When the manga ended in 2014, Shueisha asked Kishimoto to start a sequel. However, Kishimoto rejected the idea and proposed that Ikemoto draw it based on the experience he had. Kishimoto advised Ikemoto not to imitate his art style and instead make his own. While noting long-time fans might be disappointed with the fact that Kishimoto is not drawing Boruto, Ikemoto stated he would do his best in the making of the manga. Ikemoto mentioned he remained optimistic about his art style. Kishimoto also revises the manga's scenario. Besides illustrating the manga, Ikemoto also provides illustrations for the Boruto light novels. The manga had one million copies in print as of January 2017 while Studio Pierrot also produced an anime series based on it.

==Style==
Aside from Naruto, Ikemoto said his art was influenced by Kinnikuman and particularly Dragon Ball. He noted that the lack of tone in Akira Toriyama's art makes drawing easier and said he still uses Dragon Ball as a reference for his own action scenes. Ikemoto admitted he is pretty bad at drawing comedy, but also noted that the way the story of Boruto has evolved does not lend itself well to comedy. While feeling honored to create the art for Boruto, Ikemoto stated he feels grateful that the series is released monthly rather than weekly due to the stress the latter could bring since the required amount of pages is nearly 20 per chapter. However, Ikemoto still finds the monthly serialization challenging. Regular chapters of Boruto tend to surpass 40 pages, with one week required to create the thumbnails and 20 days to produce the pages while the rest of the time is used for coloring or giving the chapters other touches. His drawing methods involve Criterium mechanical pencil on IC's paper for the sketches. He uses ink for finished drawings. Despite the differences between their art styles, Ikemoto uses Copic's markers for the colored pages, similarly to how Kishimoto did with Naruto.

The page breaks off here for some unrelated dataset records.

(** The outcome of the constructor. *)
Lemma DuckyCommand_init_inv (darwin : bool) (KEYBOARD_KEYS : list string)
    (dline : string) (lineno default_delay : Z) (script : option ScriptDict)
    (w w' : World) (r : Res addr) :
  DuckyCommand_init darwin KEYBOARD_KEYS dline lineno default_delay script w
  = (w', r) ->
  match r with
  | Ok a =>
      a = length (heap w) /\
      exists skip f,
        check_script script = Ok tt /\
        _to_python darwin KEYBOARD_KEYS script lineno
          (DuckyScript.iface_commands (script_obj w)) dline = Ok (skip, f) /\
        w' = mkWorld
               (heap w ++ [DuckyCommand.mk skip default_delay script lineno dline f])
               (script_obj w) (rem_skip_delay w) (events w)
  | _ => w' = w
  end.
Proof.
  unfold DuckyCommand_init.
  destruct (check_script script) as [[]| |]; cbn [bindR];
    [|by intros [= <- <-]..].
  destruct (_to_python _ _ _ _ _ _) as [[skip f]| |];
    intros [= <- <-]; [|done..].
  split; [done|]. by exists skip, f.
Qed.

Lemma ext_refl (w : World) : ext w w.
Proof.
  intros b c Hb. exists (DuckyCommand._skip_delay c).
  by rewrite with_skip_delay_same.
Qed.

Lemma ext_heap (w w' : World) : heap w' = heap w -> ext w w'.
Proof.
  intros H b c Hb. exists (DuckyCommand._skip_delay c).
  by rewrite with_skip_delay_same, H.
Qed.

Lemma ext_trans (w1 w2 w3 : World) : ext w1 w2 -> ext w2 w3 -> ext w1 w3.
Proof.
  intros H1 H2 b c Hb. destruct (H1 b c Hb) as (v1 & Hb1).
  destruct (H2 b _ Hb1) as (v2 & Hb2). by exists v2.
Qed.


Ltac ext_bind := apply inv_bind; [apply ext_trans| |].

Lemma Forall_lt_mono (l : list addr) (n m : nat) :
  (n <= m)%nat -> Forall (fun a => (a < n)%nat) l -> Forall (fun a => (a < m)%nat) l.
Proof.
  intros Hle H. eapply Forall_impl; [exact H|]. intros a. simpl. lia.
Qed.

Section Loading.

Variable darwin : bool.
Variable KEYBOARD_KEYS : list string.

Lemma DuckyCommand_init_ext (dline : string) (lineno default_delay : Z)
    (script : option ScriptDict) :
  inv wf_world ext
    (DuckyCommand_init darwin KEYBOARD_KEYS dline lineno default_delay script).
Proof.
  intros w w' r H Hw. apply DuckyCommand_init_inv in H.
  destruct r as [a| |]; [|subst; split; [apply ext_refl|done]..].
  destruct H as (-> & skip & f & Hcheck & Hf & ->).
  destruct Hw as [Ha Hc Hi Hcm]. split.
  - intros b c Hb. exists (DuckyCommand._skip_delay c).
    rewrite with_skip_delay_same. simpl. by apply lookup_app_l_Some.
  - split; simpl.
    + intros a c t n [Hb|[Hlen Hb]]%lookup_app_Some Hp; [by eapply Ha|].
      destruct (a - length (heap w))%nat eqn:Hd; [|done].
      injection Hb as <-. simpl in Hp. subst f.
      apply _to_python_target in Hf.
      rewrite Forall_forall in Hi. specialize (Hi t Hf). lia.
    + intros a c [Hb|[Hlen Hb]]%lookup_app_Some; [by eapply Hc|].
      destruct (a - length (heap w))%nat; [|done]. by injection Hb as <-.
    + rewrite length_app. eapply Forall_lt_mono; [|done]. lia.
    + rewrite length_app. eapply Forall_lt_mono; [|done]. lia.
Qed.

The Boruto anime's director Hiroyuki Yamashita said he enjoys Ikemoto's style, praising his oblong landscape layout for frames. He found Ikemoto's style more realistic than Kishimoto's due to the former's attention to the character designs' details. He also pointed out that Ikemoto's way of illustrating Momoshiki Otsutsuki's new appearance after consuming Kinshiki Otsutsuki surprised him due to how different it was compared to the original design from the Boruto movie. Amy McNulty of Anime News Network shared similar comments, particularly regarding the way Ikemoto's art resembles Kishimoto's as well as how well-illustrated his fight scenes are. Manga author Yoshihiro Togashi stated he enjoyed Ikemoto's artwork, praising his style.